(** What an upsert that is not a provisioning request needs: valid fields that
    fit their columns, no dense collection in the way of a new dimension, an
    active system, a namespace that is not being deleted, and, to enter the
    catalog source, a strategy of the dimension the request leaves behind. *)
Record acceptable (s : ConfigService) (ns : string) (req : UpsertRequest) (lrow : ns_row) (w : W) : Prop := {
  ac_ns : ns ≠ "";
  ac_valid : validateUpsert req = None;
  ac_plain : ¬ provisioning req;
  ac_guarded : guarded s ns req (w_ext w);
  ac_system : y_state (l_sys (w_ledger w)) = SystemActive;
  ac_active : ∃ l, sql_activate (w_now w) ns (w_ledger w) = (SqlRow lrow, l);
  ac_stored : stored_ok ns lrow (w_ext w);
  ac_fits : update_ok (normalized (base_half req)) = true;
  ac_catalog : opt_ok catalog_ok (catalog_half req) = true;
  ac_strategy : catalog_fits ns s req (w_ext w);
}.

(** C30: An upsert applies what it names: when nothing fails and nobody else
    writes, an acceptable request succeeds, the namespace is active, every column
    the request names has its value and every other column is kept (for a new
    namespace, at the schema's default), save that a namespace whose dense source
    is the catalog keeps it whatever source the request names and enters it only
    together with a strategy; the revision of a group advances exactly when the
    group changed, no other row, provision or collection changes, the row has a
    key afterwards, and the answer carries a plaintext key exactly when the row
    had none before. *)
Theorem upsert_applies_exactly s svc ctx ns req lrow (w : W) :
  cs_lifecycle s = Some svc → ctx_lease ctx = None → factories_explain (cs_registry s) →
  w_faults w = [] → nc_others (w_ext w) = [] → acceptable s ns req lrow w →
  let r := service_Upsert s ctx ns req w in
  ∃ resp row, r.1 = (Some resp, []) ∧ l_rows (w_ledger r.2) !! ns = Some lrow ∧ r_state lrow = StateActive ∧
    nc_rows (w_ext r.2) = <[ns := row]> (nc_rows (w_ext w)) ∧ applied (w_now w) req (base_row ns lrow (w_now w) (w_ext w)) row ∧
    nc_provisions (w_ext r.2) = nc_provisions (w_ext w) ∧ nc_collections (w_ext r.2) = nc_collections (w_ext w) ∧
    is_Some (nr_api_key_hash row) ∧ (ur_APIKey resp ≠ "" ↔ nr_api_key_hash (base_row ns lrow (w_now w) (w_ext w)) = None).
Proof.
  intros Hlc Hctx Hreg Hf Hq [Hns Hv Hnp Hg Hy [l Hsql] Hst Hfit Hcat Hstr]. cbv zeta.
  assert (∀ r, nc_rows (w_ext w) !! ns = Some r → row_ok r) as Hall by (intros r Hr; by apply Hst).
  destruct (validated_source req Hv) as (Hsrc & Hsok & _).
  destruct (service_Upsert_cases true s svc ctx ns req w Hlc Hctx Hreg (λ _, Hf)) as (x0 & Hx0 & _ & Hcase). cbv zeta in Hcase.
  rewrite race_quiet in Hx0 by done. assert (x0 = w_ext w) as -> by (by destruct Hx0).
  destruct Hcase as [(_ & _ & _ & Hno)|(lrow' & x1 & Hl & Hlr & Hla & _ & _ & _ & Hx1 & Hcase)].
  { exfalso. apply (Hno eq_refl Hns Hall). split_and!; try done. by exists lrow, l. }
  rewrite race_quiet in Hx1 by done. assert (x1 = w_ext w) as -> by (by destruct Hx1). rewrite race_quiet in Hcase by done.
  destruct (activate_row _ _ _ _ _ Hsql) as (Hl1 & Hl2 & _). unfold activated in *. rewrite Hsql in *. cbn [snd] in *.
  assert (lrow' = lrow) as -> by congruence.
  destruct Hcase as [(_ & _ & _ & Hno)|(cfg & row & x2 & _ & Hcm & Hx2 & Ha & Hk & Hcalm & Honly)].
  { exfalso. apply (Hno eq_refl Hall). split; [|done]. left. split; [by rewrite provisioning_half|]. split; [|done].
    split; [done|]. split; [|done]. unfold base_half. case_decide; exact (validated_weights req Hv). }
  destruct (service_Upsert s ctx ns req w) as [[o e] w']. cbn [fst snd] in *.
  destruct e as [|e0 e]; [|exfalso; by specialize (Hcalm ltac:(done))].
  destruct (committed_applied _ _ _ _ _ _ _ Hsrc Hcm) as [(row2 & Hrows & _ & [Hcol Hoth] & Hap & Hprov)|[_ ?]]; [|done].
  assert (row2 = row) as -> by (rewrite Hrows, lookup_insert_eq in Hx2; congruence).
  destruct Hk as [Hk _]. destruct (Hk eq_refl) as (resp & row' & h & Ho' & _ & _ & Hr' & Hh & _ & Hold). cbn in Ho'. subst o.
  destruct (Honly ltac:(congruence)) as (_ & Hp & Hc & Hrows'). exists resp, row'. rewrite Hl.
  destruct Hrows' as [[Hsame Hquiet]|(_ & Hnone & (resp' & Hre & Hne) & h' & Hins)].
  - rewrite Hsame in Hr'. assert (row' = row) as -> by congruence. split_and!; try done.
    + congruence.
    + rewrite Hp. by apply Hprov.
    + congruence.
    + destruct (Hquiet resp eq_refl) as [-> [? Hkey]]. split; [done|]. intros Hbase. destruct (Hprov Hnp) as [_ Hkept]. congruence.
  - assert (row' = keyed (Some h') row) as -> by (rewrite Hins, lookup_insert_eq in Hr'; congruence). split_and!; try done.
    + rewrite Hins, Hrows. by rewrite insert_insert_eq.
    + by apply applied_keyed.
    + rewrite Hp. by apply Hprov.
    + congruence.
    + cbn in Hre. assert (resp' = resp) as -> by congruence. split; [|done]. intros _. destruct (Hprov Hnp) as [_ Hkept]. congruence.
Qed.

···

Count the lines in the listing that hold the word "Hsql", then give the number and nothing else.

2